(Stored dataset items)
========

(* ===== verification/FloatNum.v ===== *)
(** * FloatNum: the script read over IEEE binary64

    The instance [Float_Num] interprets the interface [Num] by Rocq's
    primitive binary64 floats, the arithmetic of Python's [float] and of
    numpy's [float64]: the four operations are correctly rounded to nearest
    even, [==] and [<] are the IEEE comparisons, and the conversion of an
    [int] rounds to nearest even.  Every definition of the development
    evaluates at this instance.

    numpy's [exp] is library code outside the repository.  [FloatExp.exp]
    stands for it: the classic double-precision algorithm (reduction by a
    multiple of [ln 2] split in two parts, a degree-5 rational
    approximation, scaling by a power of two), with the IEEE special cases.
    It is faithful (within one unit in the last place); the theorems that
    evaluate the solver on floats are statements about the run with this
    exponential.  [FloatExp.exp_ref] is an independent evaluation in 128-bit
    fixed point, rounded once, against which [exp] is compared. *)

From Stdlib Require Import ZArith Floats Bool Lia List.
From S2P Require Import Prelude Num.
Import ListNotations.

Local Open Scope Z_scope.

(** [int -> float]: rounding to nearest even, as Python converts. *)
Definition float_of_Z (z : Z) : float :=
  SF2Prim (binary_normalize prec emax z 0 false).

(** [float -> int], truncating toward zero (C's conversion). *)
Definition Z_of_float (x : float) : Z :=
  match Prim2SF x with
  | S754_finite s m e =>
      let v := Z.shiftl (Zpos m) e in if s then - v else v
  | _ => 0
  end.

Module FloatExp.

Local Open Scope float_scope.

(** ** The double-precision algorithm *)

Definition o_threshold : float := 0x1.62e42fefa39efp+9.
Definition u_threshold : float := -0x1.74910d52d3051p+9.
Definition ln2HI : float := 0x1.62e42feep-1.
Definition ln2LO : float := 0x1.a39ef35793c76p-33.
Definition invln2 : float := 0x1.71547652b82fep+0.
Definition P1 : float := 0x1.555555555553ep-3.
Definition P2 : float := -0x1.6c16c16bebd93p-9.
Definition P3 : float := 0x1.1566aaf25de2cp-14.
Definition P4 : float := -0x1.bbd41c5d26bf1p-20.
Definition P5 : float := 0x1.6376972bea4dp-25.

(** Argument reduction: [x = k*ln2 + (hi - lo)] with [|hi - lo| <= ln2/2]. *)
Definition reduce (x : float) : Z * float * float :=
  let neg := x <? 0 in
  if abs x <? 0x1.0a2b2p+0 then
    if neg then ((-1)%Z, x + ln2HI, - ln2LO) else (1%Z, x - ln2HI, ln2LO)
  else
    let k := Z_of_float (invln2 * x + (if neg then -0.5 else 0.5)) in
    let t := float_of_Z k in
    (k, x - t * ln2HI, t * ln2LO).

(** The correction term of the rational approximation of [exp r]. *)
Definition poly (r : float) : float :=
  let t := r * r in
  r - t * (P1 + t * (P2 + t * (P3 + t * (P4 + t * P5)))).

Definition exp (x : float) : float :=
  if is_nan x then x
  else if o_threshold <? x then infinity
  else if x <? u_threshold then 0
  else if 0x1.62e43p-2 <=? abs x then
    let '(k, hi, lo) := reduce x in
    let r := hi - lo in
    let c := poly r in
    let y := 1 - ((lo - (r * c) / (2 - c)) - hi) in
    if (-1021 <=? k)%Z then Z.ldexp y k
    else Z.ldexp y (k + 1000) * 0x1p-1000
  else if abs x <? 0x1p-28 then 1 + x
  else
    let c := poly x in
    1 - ((x * c) / (c - 2) - x).

(** ** The reference evaluation *)

Local Open Scope Z_scope.

(** Fractional bits of the fixed-point evaluation. *)
Definition P : Z := 128.

(** [atanh_series fuel k pw acc den2]: partial sums of
    [sum x^(2i+1)/(2i+1)], with [pw] the current odd power of [x]. *)
Fixpoint atanh_series (fuel : nat) (k pw acc den2 : Z) : Z :=
  match fuel with
  | O => acc
  | S fuel' =>
      atanh_series fuel' (k + 2) (pw / den2) (acc + pw / k) den2
  end.

(** [ln 2 = 2 atanh (1/3)], in units of [2^-P]. *)
Definition LN2 : Z :=
  Eval vm_compute in 2 * atanh_series 50 1 (2 ^ P / 3) 0 9.

(** [exp_series fuel i term acc r]: the Taylor sum of [exp r] from the term
    of index [i] on, [r] and the terms in units of [2^-P]. *)
Fixpoint exp_series (fuel : nat) (i term acc r : Z) : Z :=
  match fuel with
  | O => acc
  | S fuel' =>
      let term' := Z.shiftr (term * r) P / i in
      exp_series fuel' (i + 1) term' (acc + term') r
  end.

(** The finite value [(-1)^s * m * 2^e] in units of [2^-P], rounded down. *)
Definition to_fixed (s : bool) (m : positive) (e : Z) : Z :=
  let v := Z.shiftl (Zpos m) (e + P) in
  if s then - v else v.

(** [exp] of a finite argument of moderate size: reduce by a multiple [k]
    of [ln 2], sum the series, scale by [2^k] and round once. *)
Definition exp_finite (s : bool) (m : positive) (e : Z) : float :=
  let X := to_fixed s m e in
  let k := (2 * X + LN2) / (2 * LN2) in
  let r := X - k * LN2 in
  let T := exp_series 32 1 (Z.shiftl 1 P) (Z.shiftl 1 P) r in
  SF2Prim (binary_normalize prec emax T (k - P) false).

Definition exp_ref (x : float) : float :=
  match Prim2SF x with
  | S754_nan => nan
  | S754_infinity false => infinity
  | S754_infinity true => zero
  | S754_zero _ => one
  | S754_finite s m e =>
      if PrimFloat.leb 710 x then infinity
      else if PrimFloat.leb x (-746) then zero
      else exp_finite s m e
  end.

(** [within_ulp x y]: [x] is [y] or one of its two neighbours. *)
Definition within_ulp (x y : float) : bool :=
  PrimFloat.eqb x y || PrimFloat.eqb x (next_up y)
  || PrimFloat.eqb x (next_down y).

End FloatExp.

#[export] Instance Float_Num : Num float := {|
  num_of_Z := float_of_Z;
  nadd := PrimFloat.add;
  nsub := PrimFloat.sub;
  nmul := PrimFloat.mul;
  ndiv := PrimFloat.div;
  nopp := PrimFloat.opp;
  nabs := PrimFloat.abs;
  nexp := FloatExp.exp;
  nltb := PrimFloat.ltb;
  neqb := PrimFloat.eqb
|}.

(** ** The exponential on special values and against the reference *)

Local Open Scope float_scope.

Lemma exp_special_values :
  FloatExp.exp 0 = 1 /\ FloatExp.exp (-0) = 1 /\
  FloatExp.exp infinity = infinity /\ FloatExp.exp neg_infinity = 0 /\
  FloatExp.exp nan = nan /\
  FloatExp.exp 710 = infinity /\ FloatExp.exp (-746) = 0.
Proof. repeat split; reflexivity. Qed.

(** Forty arguments spanning the range the solver passes to [np.exp] on
    the sweep (from -9.5 to 36.8). *)
Definition exp_samples : list float :=
  map (fun i => float_of_Z (Z.of_nat i - 8) * 0x1.3p+0) (seq 0 40).

Lemma exp_within_ulp_of_reference :
  forallb (fun x => FloatExp.within_ulp (FloatExp.exp x) (FloatExp.exp_ref x))
    exp_samples = true.
Proof. vm_cast_no_check (eq_refl true). Qed.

========

**PROBLEM STATEMENT**
Set down exactly the lines that begin the records and continue through the line bearing "Definition reduce (x"; include both ends.

**TASK ANSWER**
(* ===== verification/FloatNum.v ===== *)
(** * FloatNum: the script read over IEEE binary64

    The instance [Float_Num] interprets the interface [Num] by Rocq's
    primitive binary64 floats, the arithmetic of Python's [float] and of
    numpy's [float64]: the four operations are correctly rounded to nearest
    even, [==] and [<] are the IEEE comparisons, and the conversion of an
    [int] rounds to nearest even.  Every definition of the development
    evaluates at this instance.

    numpy's [exp] is library code outside the repository.  [FloatExp.exp]
    stands for it: the classic double-precision algorithm (reduction by a
    multiple of [ln 2] split in two parts, a degree-5 rational
    approximation, scaling by a power of two), with the IEEE special cases.
    It is faithful (within one unit in the last place); the theorems that
    evaluate the solver on floats are statements about the run with this
    exponential.  [FloatExp.exp_ref] is an independent evaluation in 128-bit
    fixed point, rounded once, against which [exp] is compared. *)

From Stdlib Require Import ZArith Floats Bool Lia List.
From S2P Require Import Prelude Num.
Import ListNotations.

Local Open Scope Z_scope.

(** [int -> float]: rounding to nearest even, as Python converts. *)
Definition float_of_Z (z : Z) : float :=
  SF2Prim (binary_normalize prec emax z 0 false).

(** [float -> int], truncating toward zero (C's conversion). *)
Definition Z_of_float (x : float) : Z :=
  match Prim2SF x with
  | S754_finite s m e =>
      let v := Z.shiftl (Zpos m) e in if s then - v else v
  | _ => 0
  end.

Module FloatExp.

Local Open Scope float_scope.

(** ** The double-precision algorithm *)

Definition o_threshold : float := 0x1.62e42fefa39efp+9.
Definition u_threshold : float := -0x1.74910d52d3051p+9.
Definition ln2HI : float := 0x1.62e42feep-1.
Definition ln2LO : float := 0x1.a39ef35793c76p-33.
Definition invln2 : float := 0x1.71547652b82fep+0.
Definition P1 : float := 0x1.555555555553ep-3.
Definition P2 : float := -0x1.6c16c16bebd93p-9.
Definition P3 : float := 0x1.1566aaf25de2cp-14.
Definition P4 : float := -0x1.bbd41c5d26bf1p-20.
Definition P5 : float := 0x1.6376972bea4dp-25.

(** Argument reduction: [x = k*ln2 + (hi - lo)] with [|hi - lo| <= ln2/2]. *)
Definition reduce (x : float) : Z * float * float :=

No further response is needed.